Traditional mud brick "beehive" houses in the village of Harran, Turkey
Harran beehive houses (1)
Harran beehive houses
Harran main channel-GAP
Harran main channel, built as a part of GAP Project

Harran is famous for its traditional "beehive" adobe houses, constructed entirely without wood. The design of these makes them cool inside, suiting the climatic needs of the region, and is thought to have been unchanged for at least 3,000 years. Some were still in use as dwellings until the 1980s. However, those remaining today are strictly tourist exhibits, while most of Harran's population lives in a newly built small village about 2 kilometres away from the main site.

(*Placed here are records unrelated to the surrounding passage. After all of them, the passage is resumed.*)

(* ===== verification/Radius.v ===== *)
(** * The RADIUS wire codec ([web/src/radius.rs])

    Parsing and building packets of RFC 2865 and 2866 with the authenticators of
    RFC 3579.  MD5 and HMAC-MD5 are arguments of the definitions.  Indexing out
    of range panics in the source: such an operation returns [None] here, the
    malformed packet of the source is [Some None]. *)

From Stdlib Require Import NArith Lia.
From stdpp Require Import base list numbers.
From S2P Require Import Prelude Aat.

Definition CODE_ACCESS_REQUEST : N := 1.
Definition CODE_ACCESS_ACCEPT : N := 2.
Definition CODE_ACCESS_REJECT : N := 3.
Definition CODE_ACCOUNTING_REQUEST : N := 4.
Definition CODE_ACCOUNTING_RESPONSE : N := 5.

Definition ATTR_USER_NAME : N := 1.
Definition ATTR_USER_PASSWORD : N := 2.
Definition ATTR_CHAP_PASSWORD : N := 3.
Definition ATTR_NAS_IP_ADDRESS : N := 4.
Definition ATTR_FRAMED_IP_ADDRESS : N := 8.
Definition ATTR_CALLED_STATION_ID : N := 30.
Definition ATTR_CALLING_STATION_ID : N := 31.
Definition ATTR_ACCT_STATUS_TYPE : N := 40.
Definition ATTR_ACCT_SESSION_ID : N := 44.
Definition ATTR_ACCT_TERMINATE_CAUSE : N := 49.
Definition ATTR_TUNNEL_TYPE : N := 64.
Definition ATTR_TUNNEL_MEDIUM_TYPE : N := 65.
Definition ATTR_EAP_MESSAGE : N := 79.
Definition ATTR_MESSAGE_AUTHENTICATOR : N := 80.
Definition ATTR_TUNNEL_PRIVATE_GROUP_ID : N := 81.
Definition ATTR_NAS_PORT_ID : N := 87.
Definition ACCT_STATUS_STOP : N := 2.
Definition HEADER_LEN : nat := 20.

Abbreviation Attr := (N * list N)%type (only parsing).

Record Packet := mkPacket {
  pk_code : N; pk_id : N; pk_authenticator : list N; pk_attributes : list Attr; pk_raw : list N }.

(** [&buf[a..b]], and [buf[a..].copy_from_slice(new)] over [new]'s length. *)
Definition slice (buf : list N) (a b : nat) : option (list N) :=
  if (a <=? b) && (b <=? length buf) then Some (take (b - a) (drop a buf)) else None.
Definition copy_at (buf : list N) (a : nat) (new : list N) : option (list N) :=
  if a + length new <=? length buf then Some (take a buf ++ new ++ drop (a + length new) buf) else None.

(** [u16::from_be_bytes] and [to_be_bytes], [u32::from_be_bytes]. *)
Definition u16_from_be (hi lo : N) : nat := N.to_nat (hi * 256 + lo).
Definition u16_to_be (n : N) : list N := [n / 256; n mod 256]%N.
Definition u32_from_be (a b c d : N) : N := ((a * 256 + b) * 256 + c) * 256 + d.

Definition constant_time_eq (a b : list N) : bool :=
  if negb (length a =? length b) then false else (xor_fold a b =? 0)%N.

(** [String::from_utf8_lossy]: every maximal ill-formed part becomes U+FFFD. *)
Definition is_cont (b : N) : bool := in_range 128 191 b.
Definition second_of_3 (b c : N) : bool :=
  ((b =? 224) && in_range 160 191 c || in_range 225 236 b && is_cont c
   || (b =? 237) && in_range 128 159 c || in_range 238 239 b && is_cont c)%N.
Definition second_of_4 (b c : N) : bool :=
  ((b =? 240) && in_range 144 191 c || in_range 241 243 b && is_cont c || (b =? 244) && in_range 128 143 c)%N.
Definition REPLACEMENT : N := 65533.
Fixpoint from_utf8_lossy (l : list N) : rstr :=
  match l with
  | [] => []
  | b :: r =>
      if (b <? 128)%N then b :: from_utf8_lossy r
      else
        match r with
        | [] => [REPLACEMENT]
        | c :: r1 =>
            if in_range 194 223 b then
              if is_cont c then ((b - 192) * 64 + (c - 128))%N :: from_utf8_lossy r1
              else REPLACEMENT :: from_utf8_lossy r
            else if second_of_3 b c then
              match r1 with
              | [] => [REPLACEMENT]
              | d :: r2 =>
                  if is_cont d then (((b - 224) * 64 + (c - 128)) * 64 + (d - 128))%N :: from_utf8_lossy r2
                  else REPLACEMENT :: from_utf8_lossy r1
              end
            else if second_of_4 b c then
              match r1 with
              | [] => [REPLACEMENT]
              | d :: r2 =>
                  if is_cont d then
                    match r2 with
                    | [] => [REPLACEMENT]
                    | e :: r3 =>
                        if is_cont e then
                          ((((b - 240) * 64 + (c - 128)) * 64 + (d - 128)) * 64 + (e - 128))%N :: from_utf8_lossy r3
                        else REPLACEMENT :: from_utf8_lossy r2
                    end
                  else REPLACEMENT :: from_utf8_lossy r1
              end
            else REPLACEMENT :: from_utf8_lossy r
        end
  end.

(** The loop of [parse] over the attributes: the ones read and where it ended. *)
Fixpoint attr_loop (fuel : nat) (buf : list N) (len i : nat) (acc : list Attr) : option (option (list Attr * nat)) :=
  if i + 2 <=? len then
    match fuel with
    | O => None
    | S fuel =>
        attr_type ← buf !! i;
        attr_len ← N.to_nat <$> buf !! (i + 1);
        if (attr_len <? 2) || (len <? i + attr_len) then Some None
        else
          value ← slice buf (i + 2) (i + attr_len);
          attr_loop fuel buf len (i + attr_len) (acc ++ [(attr_type, value)])
    end
  else Some (Some (acc, i)).

Fixpoint locate_loop (fuel : nat) (buf : list N) (attr_type : N) (i : nat) : option (option (nat * list N)) :=
  if i + 2 <=? length buf then
    match fuel with
    | O => None
    | S fuel =>
        t ← buf !! i;
        len ← N.to_nat <$> buf !! (i + 1);
        if (len <? 2) || (length buf <? i + len) then Some None
        else if (t =? attr_type)%N then
          value ← slice buf (i + 2) (i + len);
          Some (Some (i + 2, value))
        else locate_loop fuel buf attr_type (i + len)
    end
  else Some None.
Definition locate_attr_value (buf : list N) (attr_type : N) : option (option (nat * list N)) :=
  locate_loop (length buf) buf attr_type HEADER_LEN.

Module Packet.
Definition parse (buf : list N) : option (option Packet) :=
  if length buf <? HEADER_LEN then Some None
  else
    hi ← buf !! 2;
    lo ← buf !! 3;
    let len := u16_from_be hi lo in
    if (len <? HEADER_LEN) || (length buf <? len) then Some None
    else
      auth ← slice buf 4 20;
      read ← attr_loop len buf len HEADER_LEN [];
      match read with
      | None => Some None
      | Some (attrs, i) =>
          if negb (i =? len) then Some None
          else
            c ← buf !! 0;
            id ← buf !! 1;
            whole ← slice buf 0 len;
            Some (Some (mkPacket c id auth attrs whole))
      end.

(** The first value of a type, and its typed variants. *)
Definition get (p : Packet) (attr_type : N) : option (list N) :=
  snd <$> List.find (λ a, (a.1 =? attr_type)%N) (pk_attributes p).
Definition has (p : Packet) (attr_type : N) : bool := existsb (λ a, (a.1 =? attr_type)%N) (pk_attributes p).
Definition get_u32 (p : Packet) (attr_type : N) : option N :=
  v ← get p attr_type;
  match v with [a; b; c; d] => Some (u32_from_be a b c d) | _ => None end.
Definition get_string (p : Packet) (attr_type : N) : option rstr := from_utf8_lossy <$> get p attr_type.
Definition get_ipv4 (p : Packet) (attr_type : N) : option rstr :=
  v ← get p attr_type;
  match v with
  | [a; b; c; d] => Some (fmt_N a ++ #"." ++ fmt_N b ++ #"." ++ fmt_N c ++ #"." ++ fmt_N d)
  | _ => None
  end.

Section hashes.
Context (md5 : list N → list N) (hmac_md5 : list N → list N → list N).

(** [None] is a panic, as for [parse]. *)
Definition verify_message_authenticator (p : Packet) (secret : list N) : option bool :=
  found ← locate_attr_value (pk_raw p) ATTR_MESSAGE_AUTHENTICATOR;
  match found with
  | None => Some true
  | Some (value_offset, received) =>
      if negb (length received =? 16) then Some false
      else
        buf ← copy_at (pk_raw p) value_offset (replicate 16 0%N);
        Some (constant_time_eq (hmac_md5 secret buf) received)
  end.
Definition verify_accounting_authenticator (p : Packet) (secret : list N) : option bool :=
  buf ← copy_at (pk_raw p) 4 (replicate 16 0%N);
  Some (constant_time_eq (md5 (buf ++ secret)) (pk_authenticator p)).
End hashes.
End Packet.

(** ** Building *)

Definition push_attr (out : list N) (attr_type : N) (value : list N) : list N :=
  let v := if 253 <? length value then take 253 value else value in
  out ++ [attr_type; N.of_nat (length v + 2) `mod` 256]%N ++ v.

Definition vlan_attributes (vlan : N) : list Attr :=
  [(ATTR_TUNNEL_TYPE, [1; 0; 0; 13]%N); (ATTR_TUNNEL_MEDIUM_TYPE, [1; 0; 0; 6]%N);
   (ATTR_TUNNEL_PRIVATE_GROUP_ID, 1%N :: bytes (fmt_N vlan))].

Section build.
Context (md5 : list N → list N) (hmac_md5 : list N → list N → list N).

Definition build_response (code id : N) (request_authenticator : list N) (attrs : list Attr) (secret : list N)
    (include_msg_auth : bool) : option (list N) :=
  let out := [code; id] ++ [0; 0]%N ++ request_authenticator in
  let out := foldl (λ out a, push_attr out a.1 a.2) out attrs in
  let msg_auth_offset := if include_msg_auth then Some (length out + 2) else None in
  let out := if include_msg_auth then push_attr out ATTR_MESSAGE_AUTHENTICATOR (replicate 16 0%N) else out in
  out ← copy_at out 2 (u16_to_be (N.of_nat (length out) mod 65536));
  out ← match msg_auth_offset with
        | Some off => copy_at out off (hmac_md5 secret out)
        | None => Some out
        end;
  copy_at out 4 (md5 (out ++ secret)).
End build.

(** ** What the RADIUS codec guarantees

    [parse] never panics and accepts exactly the well-formed packets; a response
    parses back to what it was built from, and carries the authenticators the
    client recomputes. *)

Import Packet (parse).

(** ** The wire form, declaratively *)

Definition is_byte (b : N) : Prop := (b < 256)%N.
Definition encode_attr (a : N * list N) : list N := [a.1; N.of_nat (length a.2 + 2)] ++ a.2.
Definition body (attrs : list (N * list N)) : list N := concat (encode_attr <$> attrs).
Definition wire (code id : N) (auth : list N) (attrs : list (N * list N)) : list N :=
  [code; id] ++ u16_to_be (N.of_nat (HEADER_LEN + length (body attrs))) ++ auth ++ body attrs.

Definition attr_ok (a : N * list N) : Prop := is_byte a.1 ∧ Forall is_byte a.2 ∧ length a.2 ≤ 253.
Record packet_ok (p : Packet) : Prop := {
  ok_code : is_byte (pk_code p);
  ok_id : is_byte (pk_id p);
  ok_auth : Forall is_byte (pk_authenticator p) ∧ length (pk_authenticator p) = 16;
  ok_attrs : Forall attr_ok (pk_attributes p);
  ok_size : (N.of_nat (HEADER_LEN + length (body (pk_attributes p))) < 65536)%N;
  ok_raw : pk_raw p = wire (pk_code p) (pk_id p) (pk_authenticator p) (pk_attributes p) }.

Lemma body_cons a attrs : body (a :: attrs) = encode_attr a ++ body attrs.
Proof. done. Qed.
Lemma body_app l k : body (l ++ k) = body l ++ body k.
Proof. unfold body. by rewrite fmap_app, concat_app. Qed.
Lemma body_snoc out attrs a : (out ++ body attrs) ++ encode_attr a = out ++ body (attrs ++ [a]).
Proof. unfold body. rewrite fmap_app, concat_app. cbn. by rewrite app_nil_r, app_assoc. Qed.
Lemma length_encode a : length (encode_attr a) = length a.2 + 2.
Proof. unfold encode_attr. rewrite length_app. cbn. lia. Qed.
Lemma body_bytes attrs : Forall attr_ok attrs → Forall is_byte (body attrs).
Proof.
  induction 1 as [|[t v] attrs (Ht & Hv & Hl) _ IH]; [done|]. rewrite body_cons. apply Forall_app. split; [|done].
  repeat constructor; [done| |done]. unfold is_byte. cbn in *. lia.
Qed.

(** ** Reading the attributes off a list of bytes *)

Fixpoint read_attrs (fuel : nat) (l : list N) : option (list (N * list N)) :=
  match fuel, l with
  | _, [] => Some []
  | S fuel, t :: n :: r =>
      if (n <? 2)%N || (length r + 2 <? N.to_nat n) then None
      else rest ← read_attrs fuel (drop (N.to_nat n - 2) r); Some ((t, take (N.to_nat n - 2) r) :: rest)
  | _, _ => None
  end.

Lemma read_body fuel attrs : Forall attr_ok attrs → length (body attrs) ≤ fuel → read_attrs fuel (body attrs) = Some attrs.
Proof.
  intros Ha. revert fuel. induction Ha as [|[t v] attrs (Ht & Hv & Hl) _ IH]; intros fuel Hf; [by destruct fuel|].
  rewrite body_cons in *. rewrite length_app, length_encode in Hf. cbn in Hf, Hl. destruct fuel as [|fuel]; [lia|].
  change (encode_attr (t, v) ++ body attrs) with (t :: N.of_nat (length v + 2) :: v ++ body attrs).
  cbn [read_attrs]. rewrite Nat2N.id, length_app.
  rewrite (proj2 (N.ltb_ge _ _)) by lia. rewrite (proj2 (Nat.ltb_ge _ _)) by lia. cbn.
  replace (length v + 2 - 2) with (length v) by lia. rewrite drop_app_length, take_app_length, IH by lia. done.
Qed.

Lemma read_sound fuel l attrs :
  Forall is_byte l → read_attrs fuel l = Some attrs → l = body attrs ∧ Forall attr_ok attrs.
Proof.
  revert l attrs. induction fuel as [|fuel IH]; intros [|t [|n r]] attrs Hb; cbn; try by intros [= <-].
  destruct (_ || _) eqn:Hn; [done|]. apply orb_false_iff in Hn as [H1%N.ltb_ge H2%Nat.ltb_ge].
  inversion Hb as [|? ? Ht Hb1]; subst. inversion Hb1 as [|? ? Hn Hr]; subst.
  destruct (read_attrs _ _) as [rest|] eqn:E; [|done]. intros [= <-].
  apply IH in E as [E Hok]; [|by apply Forall_drop]. unfold is_byte in Hn.
  assert (length (take (N.to_nat n - 2) r) = N.to_nat n - 2) as Hlen by (rewrite length_take; lia).
  split.
  - rewrite body_cons. unfold encode_attr. cbn. rewrite Hlen, <- E, take_drop.
    by replace (N.of_nat (N.to_nat n - 2 + 2)) with n by lia.
  - constructor; [|done]. split_and!; [done|by apply Forall_take|]. cbn. lia.
Qed.

(** The bytes [parse] looks at from [i] on. *)
Definition window (buf : list N) (len i : nat) : list N := take (len - i) (drop i buf).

At the historical site, the ruins of the city walls and fortifications are still in place, with one city gate standing, along with some other structures. Excavations of a nearby 4th century BCE burial mound continue under archaeologist Nurettin Yardımcı.

The demographics of the village today are made up mostly of ethnic Arabs. It is believed that the ancestors of the villagers were settled here during the 18th century by the Ottoman Empire. The women of the village often have tattoos and are dressed in traditional Bedouin clothes. There are some Assyrian villages in the general area.

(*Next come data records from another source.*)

(* ===== verification/Ip.v ===== *)
(** * IP addresses and their text ([core::net])

    [IpAddr] as the bits of the address, its [Display] and its [FromStr].  The
    parser is the recursive descent of the standard library: an attempt that
    fails gives back what it read. *)

From Stdlib Require Import NArith Lia.
From stdpp Require Import base list numbers.
From S2P Require Import Prelude.

Inductive IpAddr : Set :=
| IpV4 (bits : N)
| IpV6 (bits : N).
#[export] Instance IpAddr_eq_dec : EqDecision IpAddr.
Proof. solve_decision. Defined.

(** ** Digits of a number in some base, most significant first *)

Fixpoint to_digits (base : N) (n : nat) (a : N) : list N :=
  match n with
  | O => []
  | S n => to_digits base n (a / base) ++ [a mod base]%N
  end.
Definition of_digits (base : N) (l : list N) : N := foldl (λ acc d, acc * base + d)%N 0%N l.

Definition octets (bits : N) : list N := to_digits 256 4 bits.
Definition segments (bits : N) : list N := to_digits 65536 8 bits.

(** ** [Display] *)

Definition fmt_ipv4 (bits : N) : rstr := join #"." (fmt_N <$> octets bits).

(** [{:x}] of a 16-bit number. *)
Fixpoint skip_zeros (l : list N) : list N :=
  match l with
  | 0%N :: ((_ :: _) as r) => skip_zeros r
  | _ => l
  end.
Definition fmt_hex (g : N) : rstr := hex_lower <$> skip_zeros (to_digits 16 4 g).
Definition fmt_subslice (gs : list N) : rstr := join #":" (fmt_hex <$> gs).

(** The first longest run of zero segments: its start and its length. *)
Record Span := mkSpan { sp_start : nat; sp_len : nat }.
Definition zero_step (st : nat * Span * Span) (segment : N) : nat * Span * Span :=
  let '(i, longest, current) := st in
  if (segment =? 0)%N then
    let current := mkSpan (if sp_len current =? 0 then i else sp_start current) (S (sp_len current)) in
    (S i, if sp_len longest <? sp_len current then current else longest, current)
  else (S i, longest, mkSpan 0 0).
Definition longest_zeros (gs : list N) : Span := (foldl zero_step (0, mkSpan 0 0, mkSpan 0 0) gs).1.2.

Definition fmt_ipv6 (bits : N) : rstr :=
  let gs := segments bits in
  match gs with
  | [0; 0; 0; 0; 0; 65535; hi; lo]%N => #"::ffff:" ++ fmt_ipv4 (hi * 65536 + lo)
  | _ =>
      let zeroes := longest_zeros gs in
      if 1 <? sp_len zeroes then
        fmt_subslice (take (sp_start zeroes) gs) ++ #"::" ++ fmt_subslice (drop (sp_start zeroes + sp_len zeroes) gs)
      else fmt_subslice gs
  end.
Definition fmt_ip (a : IpAddr) : rstr :=
  match a with IpV4 bits => fmt_ipv4 bits | IpV6 bits => fmt_ipv6 bits end.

By the late 1980s, the large plain of Harran had fallen into disuse as the streams of Cüllab and Deysan, its original water supply, had dried up. However, the plain is now irrigated by the recent Southeastern Anatolia Project, allowing cotton and rice to be grown in the area once again.


The city was the chief home of the Mesopotamian moon god Sin, under the Assyrians and Neo-Babylonians/Chaldeans and even into Roman times.

According to an early Arabic work known as Kitab al-Magall or the Book of Rolls (part of Clementine literature), Harran was one of the cities built by Nimrod, when Peleg was 50 years old. The Syriac Cave of Treasures (c. 350) contains a similar account of Nimrod's building Harran and the other cities, but places the event when Reu was 50 years old. The Cave of Treasures adds an ancient legend that not long thereafter, Tammuz was pursued to Harran by his wife's lover, B'elshemin, and that he (Tammuz) met his fate there when the city was then burnt.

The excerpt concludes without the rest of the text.